As the answer, set down the lines below from the one containing "Ok (take (Z.to_nat" through the one containing "Record ext2_super_block := Super", exactly and inclusively, and no others.

[Stored data entries]
※ ※ ※

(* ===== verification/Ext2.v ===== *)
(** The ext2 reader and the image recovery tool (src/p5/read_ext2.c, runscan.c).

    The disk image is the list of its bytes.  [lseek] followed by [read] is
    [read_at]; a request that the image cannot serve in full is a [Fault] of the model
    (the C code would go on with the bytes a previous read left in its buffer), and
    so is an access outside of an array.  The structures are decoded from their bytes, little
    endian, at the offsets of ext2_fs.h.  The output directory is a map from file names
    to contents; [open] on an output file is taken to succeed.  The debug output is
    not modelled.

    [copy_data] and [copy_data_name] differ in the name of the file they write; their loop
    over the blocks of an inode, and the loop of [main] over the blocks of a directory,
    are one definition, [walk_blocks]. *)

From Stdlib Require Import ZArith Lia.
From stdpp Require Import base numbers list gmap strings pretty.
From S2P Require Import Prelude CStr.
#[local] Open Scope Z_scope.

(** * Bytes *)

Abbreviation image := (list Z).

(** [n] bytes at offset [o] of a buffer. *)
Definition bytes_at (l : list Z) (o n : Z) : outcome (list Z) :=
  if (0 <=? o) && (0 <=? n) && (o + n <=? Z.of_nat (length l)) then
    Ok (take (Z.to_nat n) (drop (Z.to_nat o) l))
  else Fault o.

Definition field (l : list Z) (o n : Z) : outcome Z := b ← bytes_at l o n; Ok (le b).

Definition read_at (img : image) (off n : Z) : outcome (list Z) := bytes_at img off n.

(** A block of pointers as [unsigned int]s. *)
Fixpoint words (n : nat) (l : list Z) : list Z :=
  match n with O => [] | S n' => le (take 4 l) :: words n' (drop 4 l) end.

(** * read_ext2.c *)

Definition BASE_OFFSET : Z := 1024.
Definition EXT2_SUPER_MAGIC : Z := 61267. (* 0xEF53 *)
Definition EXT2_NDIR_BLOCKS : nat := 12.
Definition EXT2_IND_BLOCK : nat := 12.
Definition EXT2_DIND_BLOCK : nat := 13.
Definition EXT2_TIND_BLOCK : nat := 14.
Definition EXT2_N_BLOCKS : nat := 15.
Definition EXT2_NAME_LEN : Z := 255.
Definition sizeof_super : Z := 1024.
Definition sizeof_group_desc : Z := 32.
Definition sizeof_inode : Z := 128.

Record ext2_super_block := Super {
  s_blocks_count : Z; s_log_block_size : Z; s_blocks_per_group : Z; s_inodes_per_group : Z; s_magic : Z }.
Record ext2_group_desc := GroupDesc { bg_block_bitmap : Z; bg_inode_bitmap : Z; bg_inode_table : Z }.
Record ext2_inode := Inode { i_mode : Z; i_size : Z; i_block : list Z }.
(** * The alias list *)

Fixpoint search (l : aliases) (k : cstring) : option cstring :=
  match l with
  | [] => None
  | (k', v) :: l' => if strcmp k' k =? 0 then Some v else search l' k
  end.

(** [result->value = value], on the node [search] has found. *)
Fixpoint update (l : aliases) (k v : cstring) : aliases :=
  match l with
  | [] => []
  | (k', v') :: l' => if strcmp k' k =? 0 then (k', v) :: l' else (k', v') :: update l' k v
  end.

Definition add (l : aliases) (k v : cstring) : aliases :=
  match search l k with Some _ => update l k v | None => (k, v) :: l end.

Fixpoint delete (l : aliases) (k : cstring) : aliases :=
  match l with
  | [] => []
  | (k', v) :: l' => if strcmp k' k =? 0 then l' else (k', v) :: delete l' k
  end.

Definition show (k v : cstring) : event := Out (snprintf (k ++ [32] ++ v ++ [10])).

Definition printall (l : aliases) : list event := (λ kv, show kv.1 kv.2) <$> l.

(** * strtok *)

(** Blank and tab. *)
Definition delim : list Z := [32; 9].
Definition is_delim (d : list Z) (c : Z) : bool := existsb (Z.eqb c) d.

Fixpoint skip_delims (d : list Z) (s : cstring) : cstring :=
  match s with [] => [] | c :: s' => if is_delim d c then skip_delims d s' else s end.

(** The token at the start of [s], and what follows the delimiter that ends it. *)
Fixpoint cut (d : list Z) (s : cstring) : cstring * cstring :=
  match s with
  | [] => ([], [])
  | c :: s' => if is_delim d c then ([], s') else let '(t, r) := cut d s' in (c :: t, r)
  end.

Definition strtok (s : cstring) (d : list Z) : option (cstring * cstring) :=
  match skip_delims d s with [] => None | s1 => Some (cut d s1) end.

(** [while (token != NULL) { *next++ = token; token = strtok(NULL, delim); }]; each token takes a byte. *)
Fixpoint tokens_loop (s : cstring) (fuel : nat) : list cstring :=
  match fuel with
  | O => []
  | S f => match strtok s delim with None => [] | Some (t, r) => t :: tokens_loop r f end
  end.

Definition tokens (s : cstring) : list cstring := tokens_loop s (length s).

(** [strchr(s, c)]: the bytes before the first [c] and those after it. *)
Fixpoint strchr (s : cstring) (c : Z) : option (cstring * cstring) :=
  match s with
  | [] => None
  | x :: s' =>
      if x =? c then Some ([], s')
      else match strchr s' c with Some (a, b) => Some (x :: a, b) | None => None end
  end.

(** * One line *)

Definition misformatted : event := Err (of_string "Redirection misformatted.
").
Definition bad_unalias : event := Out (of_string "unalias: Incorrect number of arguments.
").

※ ※ ※

### SOLUTION TO THE PROBLEM
    Ok (take (Z.to_nat n) (drop (Z.to_nat o) l))
  else Fault o.

Definition field (l : list Z) (o n : Z) : outcome Z := b ← bytes_at l o n; Ok (le b).

Definition read_at (img : image) (off n : Z) : outcome (list Z) := bytes_at img off n.

(** A block of pointers as [unsigned int]s. *)
Fixpoint words (n : nat) (l : list Z) : list Z :=
  match n with O => [] | S n' => le (take 4 l) :: words n' (drop 4 l) end.

(** * read_ext2.c *)

Definition BASE_OFFSET : Z := 1024.
Definition EXT2_SUPER_MAGIC : Z := 61267. (* 0xEF53 *)
Definition EXT2_NDIR_BLOCKS : nat := 12.
Definition EXT2_IND_BLOCK : nat := 12.
Definition EXT2_DIND_BLOCK : nat := 13.
Definition EXT2_TIND_BLOCK : nat := 14.
Definition EXT2_N_BLOCKS : nat := 15.
Definition EXT2_NAME_LEN : Z := 255.
Definition sizeof_super : Z := 1024.
Definition sizeof_group_desc : Z := 32.
Definition sizeof_inode : Z := 128.

Record ext2_super_block := Super {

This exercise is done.